## INPUT MATERIAL:
(* ===== verification/Semantic.v ===== *)
(** * Owned modem metadata: [modem/drafts/runtime-metadata/semantic.h] and [owned_tags.h]

    The import of the boot loader's tag block: framing of the 21 tags, the
    consistency of every table with the layout the retained header implies,
    and the publication into the argument table. A pointer into the snapshot
    is the snapshot with an offset. *)

From Stdlib Require Import Ascii String.
From S2P Require Import Prelude LayoutModel.

(** ** Reserved windows *)

Record tetris_metadata_window : Type := Window { wbase : Z; wcapacity : Z }.
Record tetris_metadata_banks : Type := Banks {
  firmware : tetris_metadata_window;
  bank_nc : tetris_metadata_window;
  bank_cache : tetris_metadata_window;
  tags : tetris_metadata_window
}.

Definition windows_meet (a b : tetris_metadata_window) : bool :=
  (wbase a <? u64 (wbase b + wcapacity b)) && (wbase b <? u64 (wbase a + wcapacity a)).
(** The loop from window [i] on; [seen] are the windows before it. *)
Fixpoint windows_loop (i : Z) (seen rest : list tetris_metadata_window) : Z :=
  match rest with
  | [] => 0
  | a :: rest =>
    let alignment := if i =? 3 then 4096 else 0x2000000 in
    if (wbase a =? 0) || negb (Z.land (wbase a) (alignment - 1) =? 0) || (UINT64_MAX - wcapacity a <? wbase a)
       || ((i <? 3) && (Z.shiftl 1 35 <? u64 (wbase a + wcapacity a)))
    then - ERANGE
    else if existsb (windows_meet a) seen then - EEXIST
    else windows_loop (i + 1) (seen ++ [a]) rest
  end.
Definition tetris_metadata_windows (banks : option tetris_metadata_banks) : Z :=
  match banks with
  | None => - ENODATA
  | Some banks =>
    if negb (wcapacity (firmware banks) =? 0x20000000) || negb (wcapacity (bank_nc banks) =? 0x8000000)
       || negb (wcapacity (bank_cache banks) =? 0x8000000) || negb (wcapacity (tags banks) =? 65536)
    then - EPROTONOSUPPORT
    else windows_loop 0 [] [firmware banks; bank_nc banks; bank_cache banks; tags banks]
  end.

(** ** Shared-memory tables *)

Definition tetris_metadata_smem_row (snap : list Z) (raw base id off sz flags md_offset : Z) : Z :=
  if negb (le64 snap raw =? u64 (base + off)) || negb (le64 snap (raw + 8) =? 0) || negb (word snap (raw + 16) =? id)
     || negb (word snap (raw + 20) =? off) || negb (word snap (raw + 24) =? sz) || negb (word snap (raw + 28) =? 0)
     || negb (word snap (raw + 32) =? flags) || negb (word snap (raw + 36) =? u32 (md_offset + off))
  then - EBADMSG else 0.

(** The loop from some entry on. *)
Fixpoint smem_loop (snap : list Z) (raw bytes : Z) (entries : list tetris_modem_smem_entry)
    (bank : tetris_metadata_window) (md_offset cursor used : Z) : Z :=
  match entries with
  | [] => if used =? bytes then 0 else - EBADMSG
  | e :: entries =>
    if (e_offset e <? cursor) || (wcapacity bank <? e_offset e) || (u64 (wcapacity bank - e_offset e) <? e_size e)
       || (u32 (0xffffffff - md_offset) <? e_offset e) || (u32 (u32 (0xffffffff - md_offset) - e_offset e) <? e_size e)
    then - ERANGE
    else
    let entry used :=
      if u32 (bytes - used) <? 40 then - EBADMSG
      else
      let ret := tetris_metadata_smem_row snap (raw + used) (wbase bank) (e_id e) (e_offset e) (e_size e) (e_flags e) md_offset in
      if negb (ret =? 0) then ret
      else smem_loop snap raw bytes entries bank md_offset (u32 (e_offset e + e_size e)) (u32 (used + 40)) in
    if cursor <? e_offset e then
      if u32 (bytes - used) <? 40 then - EBADMSG
      else
      let ret := tetris_metadata_smem_row snap (raw + used) (wbase bank) (e_id e) cursor (u32 (e_offset e - cursor)) 4 md_offset in
      if negb (ret =? 0) then ret else entry (u32 (used + 40))
    else entry used
  end.
Definition tetris_metadata_smem (snap : list Z) (raw bytes : Z) (entries : list tetris_modem_smem_entry)
    (bank : tetris_metadata_window) (md_offset : Z) : Z :=
  smem_loop snap raw bytes entries bank md_offset 0 0.

(** ** Semantics of the whole block *)

Definition memchr_inv0 (snap : list Z) (p n : Z) : bool := existsb (fun b => negb (b =? 0)) (slice snap p n).
Definition at_ (l : list Z) (i : nat) : Z := nth i l 0.

(** The overlap test of the regions [0 .. n). *)
Fixpoint regions_ok (chk : list Z) (logical : Z) (done : list (Z * Z)) (todo : list Z) : bool :=
  match todo with
  | [] => true
  | i :: todo =>
    let off := word chk (196 + i * 8) in
    let sz := word chk (200 + i * 8) in
    contained off sz logical
    && negb (existsb (fun p => (off <? u32 (p.1 + p.2)) && (p.1 <? u32 (off + sz))) done)
    && regions_ok chk logical (done ++ [(off, sz)]) todo
  end.
Definition block_row_ok (snap : list Z) (raw : Z) (b : tetris_modem_block) : bool :=
  (word snap raw =? offset b) && (word snap (raw + 4) =? size b) && (word snap (raw + 8) =? info b)
  && (word snap (raw + 12) =? attributes b) && (le64 snap (raw + 16) =? physical b).
(** The rows of a table with one row per element, [stride] bytes each. *)
Fixpoint table_ok {A} (row : Z -> A -> bool) (raw stride : Z) (l : list A) : bool :=
  match l with
  | [] => true
  | x :: l => row raw x && table_ok row (raw + stride) stride l
  end.
Definition cache_row_ok (snap : list Z) (bank : tetris_metadata_window) (raw : Z) (e : tetris_modem_smem_entry) : bool :=
  (le64 snap raw =? u64 (wbase bank + e_offset e)) && (word snap (raw + 8) =? e_offset e) && (word snap (raw + 12) =? e_size e)
  && (word snap (raw + 16) =? e_id e) && (word snap (raw + 20) =? 0).
Definition nc_row_ok (snap : list Z) (raw : Z) (e : tetris_modem_smem_entry) : bool :=
  (word snap raw =? e_offset e) && (word snap (raw + 4) =? e_offset e) && (word snap (raw + 8) =? e_size e)
  && (word snap (raw + 12) =? e_id e).
(** The legacy mirrors and summaries. *)
Definition mirrors_ok (snap : list Z) (offsets : list Z) (banks : tetris_metadata_banks) (smem : tetris_modem_smem_plan) : bool :=
  let raw := at_ offsets 2 in
  let ccb := nth 2 (cache smem) (SmemEntry 0 0 0 0) in
  (le64 snap raw =? wbase (bank_nc banks)) && (word snap (raw + 8) =? 0) && (word snap (raw + 12) =? nc_capacity smem)
  && negb (memchr_inv0 snap (raw + 16) 16) && (word snap (raw + 32) =? nc_capacity smem) && (word snap (raw + 36) =? 0)
  && (let raw := at_ offsets 3 in
      (le64 snap raw =? u64 (wbase (bank_cache banks) + e_offset ccb)) && (word snap (raw + 8) =? e_size ccb)
      && (word snap (raw + 12) =? 0))
  && (let raw := at_ offsets 15 in
      (le64 snap raw =? wbase (bank_cache banks)) && (word snap (raw + 8) =? 0x8000000)
      && (word snap (raw + 12) =? cache_capacity smem) && (word snap (raw + 16) =? 5) && (word snap (raw + 20) =? 0)).

Definition zero_plan : tetris_modem_smem_plan := SmemPlan [] [] 0 0 0 0.

Definition tetris_metadata_semantics (snap : list Z) (offsets lengths : list Z) (obanks : option tetris_metadata_banks) : Z :=
  let chk := skipn (Z.to_nat (at_ offsets 7)) snap in
  let hdr := at_ offsets 1 in
  let logical := word chk 172 in
  let rom_size := word snap (at_ offsets 8) in
  let dsp_offset := word chk 184 in
  let dsp_capacity := word chk 188 in
  let regions := word chk 192 in
  let ret := tetris_metadata_windows obanks in
  if negb (ret =? 0) then ret
  else
  match obanks with
  | None => - ENODATA
  | Some banks =>
  if (logical =? 0) || (wcapacity (firmware banks) <? logical) || (word chk 176 =? 0) || (logical <? word chk 176)
     || (rom_size <? 512) || (64 * 1024 * 1024 <? rom_size) || negb (Z.land rom_size 15 =? 0) || (logical <? rom_size)
     || negb (contained dsp_offset dsp_capacity logical) || (dsp_offset <? rom_size) || (regions =? 0) || (8 <? regions)
  then - ERANGE
  else if negb (le64 snap hdr =? wbase (firmware banks)) || negb (le64 snap (at_ offsets 9) =? wbase (firmware banks))
          || memchr_inv0 snap (hdr + 15) 9
  then - EBADMSG
  else if negb (regions_ok chk logical [] (indices (Z.to_nat regions))) then - ERANGE
  else
  let '(ret, memory) := tetris_metadata_memory chk rom_size (wbase (firmware banks)) (wcapacity (firmware banks)) (Some []) in
  if negb (ret =? 0) then ret
  else
  let memory := padding (default [] memory) in
  if negb (at_ lengths 10 =? u32 (len memory * 24)) then - EBADMSG
  else if negb (table_ok (block_row_ok snap) (at_ offsets 10) 24 memory) then - EBADMSG
  else
  let inputs := SmemInputs (word chk 0x190) (word chk 0x184) (word chk 0x180) (word chk 0x18c) 1 in
  if negb (udc_en inputs =? 0) || (consys_size inputs =? 0) then - EPROTONOSUPPORT
  else
  let '(ret, plan) := tetris_modem_plan_smem_b41 (Some inputs) (Some zero_plan) in
  if negb (ret =? 0) then ret
  else
  let smem := default zero_plan plan in
  if (wcapacity (bank_nc banks) <? nc_capacity smem) || (wcapacity (bank_cache banks) <? cache_capacity smem)
     || negb (at_ lengths 12 =? u32 (nc_rows smem * 40)) || negb (at_ lengths 14 =? u32 (cache_rows smem * 40))
  then - ERANGE
  else
  let ret := tetris_metadata_smem snap (at_ offsets 12) (at_ lengths 12) (nc smem) (bank_nc banks) 0 in
  let ret := if ret =? 0
             then tetris_metadata_smem snap (at_ offsets 14) (at_ lengths 14) (cache smem) (bank_cache banks) 0x8000000
             else ret in
  if negb (ret =? 0) then ret
  else if negb (mirrors_ok snap offsets banks smem) then - EBADMSG
  else if negb (table_ok (cache_row_ok snap (bank_cache banks)) (at_ offsets 16) 24 (cache smem)) then - EBADMSG
  else if negb (table_ok (nc_row_ok snap) (at_ offsets 18) 16 (nc smem)) then - EBADMSG
  else 0
  end.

## EXERCISE DIRECTIONS:
Set the entries down again exactly, beginning with their first line and ending with the line that contains "(** ** Shared-memory tables *)"; omit all other lines.

## PROBLEM SOLUTION:
(* ===== verification/Semantic.v ===== *)
(** * Owned modem metadata: [modem/drafts/runtime-metadata/semantic.h] and [owned_tags.h]

    The import of the boot loader's tag block: framing of the 21 tags, the
    consistency of every table with the layout the retained header implies,
    and the publication into the argument table. A pointer into the snapshot
    is the snapshot with an offset. *)

From Stdlib Require Import Ascii String.
From S2P Require Import Prelude LayoutModel.

(** ** Reserved windows *)

Record tetris_metadata_window : Type := Window { wbase : Z; wcapacity : Z }.
Record tetris_metadata_banks : Type := Banks {
  firmware : tetris_metadata_window;
  bank_nc : tetris_metadata_window;
  bank_cache : tetris_metadata_window;
  tags : tetris_metadata_window
}.

Definition windows_meet (a b : tetris_metadata_window) : bool :=
  (wbase a <? u64 (wbase b + wcapacity b)) && (wbase b <? u64 (wbase a + wcapacity a)).
(** The loop from window [i] on; [seen] are the windows before it. *)
Fixpoint windows_loop (i : Z) (seen rest : list tetris_metadata_window) : Z :=
  match rest with
  | [] => 0
  | a :: rest =>
    let alignment := if i =? 3 then 4096 else 0x2000000 in
    if (wbase a =? 0) || negb (Z.land (wbase a) (alignment - 1) =? 0) || (UINT64_MAX - wcapacity a <? wbase a)
       || ((i <? 3) && (Z.shiftl 1 35 <? u64 (wbase a + wcapacity a)))
    then - ERANGE
    else if existsb (windows_meet a) seen then - EEXIST
    else windows_loop (i + 1) (seen ++ [a]) rest
  end.
Definition tetris_metadata_windows (banks : option tetris_metadata_banks) : Z :=
  match banks with
  | None => - ENODATA
  | Some banks =>
    if negb (wcapacity (firmware banks) =? 0x20000000) || negb (wcapacity (bank_nc banks) =? 0x8000000)
       || negb (wcapacity (bank_cache banks) =? 0x8000000) || negb (wcapacity (tags banks) =? 65536)
    then - EPROTONOSUPPORT
    else windows_loop 0 [] [firmware banks; bank_nc banks; bank_cache banks; tags banks]
  end.

(** ** Shared-memory tables *)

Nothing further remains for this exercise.